(** [do_mkdir] works on a directory somebody else holds, but it gives up its
    own reference before it is done: in a directory nobody else holds it goes
    on with a freed vnode.  And it reads the uninitialised last component
    whenever the path cannot be followed, instead of returning the error. *)
Theorem do_mkdir_cases X E s p :
  vinv X E s -> p <> [] -> strlen p <= MAXPATHLEN ->
  match resolve_dir (vfs_fs s) (p_cwd s) None p with
  | Err e => do_mkdir p s = Stop Undef
  | Lost => exists f, do_mkdir p s = Stop f
  | At d =>
      strlen (base_name p) <= NAME_LEN -> kind (vfs_fs s) d = Some RAMFS_TYPE_DIR ->
      if decide (refs (vfs_fs s) d = 0) then do_mkdir p s = Stop Undef
      else match find (vfs_fs s) d (base_name p) with
           | At _ => do_mkdir p s = Ret (- EEXIST, s)
           | Err e => creatable (vfs_fs s) d (base_name p) ->
               do_mkdir p s = Ret (- ENOSPC, s) \/
               exists n r', do_mkdir p s = Ret (0, set_fs r' s) /\ vinv X E (set_fs r' s) /\
                 rfs_inodes (vfs_fs s) !! n = None /\ name_added (vfs_fs s) r' d (base_name p) n
           | Lost => exists f, do_mkdir p s = Stop f
           end
  end.
Proof.
  intros Hinv Hne Hlen. pose proof (vinv_start X E s p Hinv) as Hst. destruct (vi_fs _ _ _ Hinv) as [L HL].
  pose proof (dir_namev_eq L (vfs_fs s) (p_cwd s) None p HL Hst Hne Hlen) as Hw.
  destruct (resolve_dir (vfs_fs s) (p_cwd s) None p) as [d|e|] eqn:Erd; simpl in Hw.
  2: { destruct Hw as [[res Hw] _]. unfold do_mkdir. by rewrite (bind_at_path _ _ _ _ _ Hw). }
  2: { destruct Hw as [f Hw]. exists f. by apply stop_at_path. }
  intros Hnl Hk. rewrite (do_mkdir_start X E s p d) by done. set (r := vfs_fs s) in *. set (nm := base_name p) in *.
  destruct (decide (refs r d = 0)) as [Hz|Hz].
  { apply stop_on_fs. unfold lookup. apply bind_stop. apply vn_get_none; [done|by exists L]. }
  assert (0 < refs r d) as Hp by (pose proof (refs_nonneg L r d HL); lia).
  pose proof (lookup_eq L r d nm HL (refs_inuse r d Hp)) as Hl. destruct (find r d nm) as [n|e|] eqn:Ef.
  - destruct Hl as [Hl Hn]. rewrite (bind_on_fs _ _ _ _ _ Hl). cbn [fst snd]. change (0 =? 0) with true. cbv iota. rewrite bind_deref.
    rewrite (bind_set_fs _ _ _ _ _ _ (vput_vgot L r n HL Hn)). unfold r. by rewrite set_fs_id.
  - destruct Hl as [Hl He]. intros (Ha & Hg & H27). rewrite (bind_on_fs _ _ _ _ _ Hl). cbn [fst]. rewrite (proj2 (Z.eqb_neq _ _)) by lia.
    replace (set_fs r s) with s by (unfold r; by rewrite set_fs_id).
    destruct (kind_entries L r d HL Hk) as (x & l & Ex & El). destruct (refs_inuse r d Hp) as [v Ev].
    assert (is_dir r d l) as Hd by (by exists x, v). assert (dlookup r d nm = None) as Hnone.
    { destruct (dlookup r d nm) as [k|] eqn:Ek; [|done]. unfold find in Ef. rewrite Ex, Ek in Ef.
      unfold kind in Hk. rewrite Ex in Hk. simpl in Hk. rewrite decide_True in Ef by congruence.
      rewrite (proj2 (Z.ltb_ge _ _) Hnl) in Ef. destruct (Z.eqb_spec (strlen nm) 0); [done|].
      destruct (lookup_target L r d nm k HL Ek Hg) as [y Ey]. by rewrite Ey in Ef. }
    assert (new_name l nm) as Hnew by (split_and!; [apply Hg..|done|by apply (dlookup_none_names r d)]).
    destruct (ramfs_mkdir_spec L r d l nm HL Hd (attached_linked _ _ _ HL Ha) Hnew)
      as [Em|(n & L' & r' & Em & HL' & Had & Hn & Hv & _)]; [left|right].
    + unfold on_fs, zoom. fold r. rewrite Em. unfold r. by rewrite set_fs_id.
    + exists n, r'. split_and!; [|apply vinv_fs; [done|by apply (step_added L L' r r' d nm n); [..|apply Hg]]|done|by apply added_name].
      unfold on_fs, zoom. fold r. by rewrite Em.
  - destruct Hl as [f Hl]. exists f. by apply stop_on_fs.
Qed.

What is required -> The first line of the records and every line down to the line with "(- EEXIST, s)" must be quoted exactly; leave out all else.

Output below ->
(** [do_mkdir] works on a directory somebody else holds, but it gives up its
    own reference before it is done: in a directory nobody else holds it goes
    on with a freed vnode.  And it reads the uninitialised last component
    whenever the path cannot be followed, instead of returning the error. *)
Theorem do_mkdir_cases X E s p :
  vinv X E s -> p <> [] -> strlen p <= MAXPATHLEN ->
  match resolve_dir (vfs_fs s) (p_cwd s) None p with
  | Err e => do_mkdir p s = Stop Undef
  | Lost => exists f, do_mkdir p s = Stop f
  | At d =>
      strlen (base_name p) <= NAME_LEN -> kind (vfs_fs s) d = Some RAMFS_TYPE_DIR ->
      if decide (refs (vfs_fs s) d = 0) then do_mkdir p s = Stop Undef
      else match find (vfs_fs s) d (base_name p) with
           | At _ => do_mkdir p s = Ret (- EEXIST, s)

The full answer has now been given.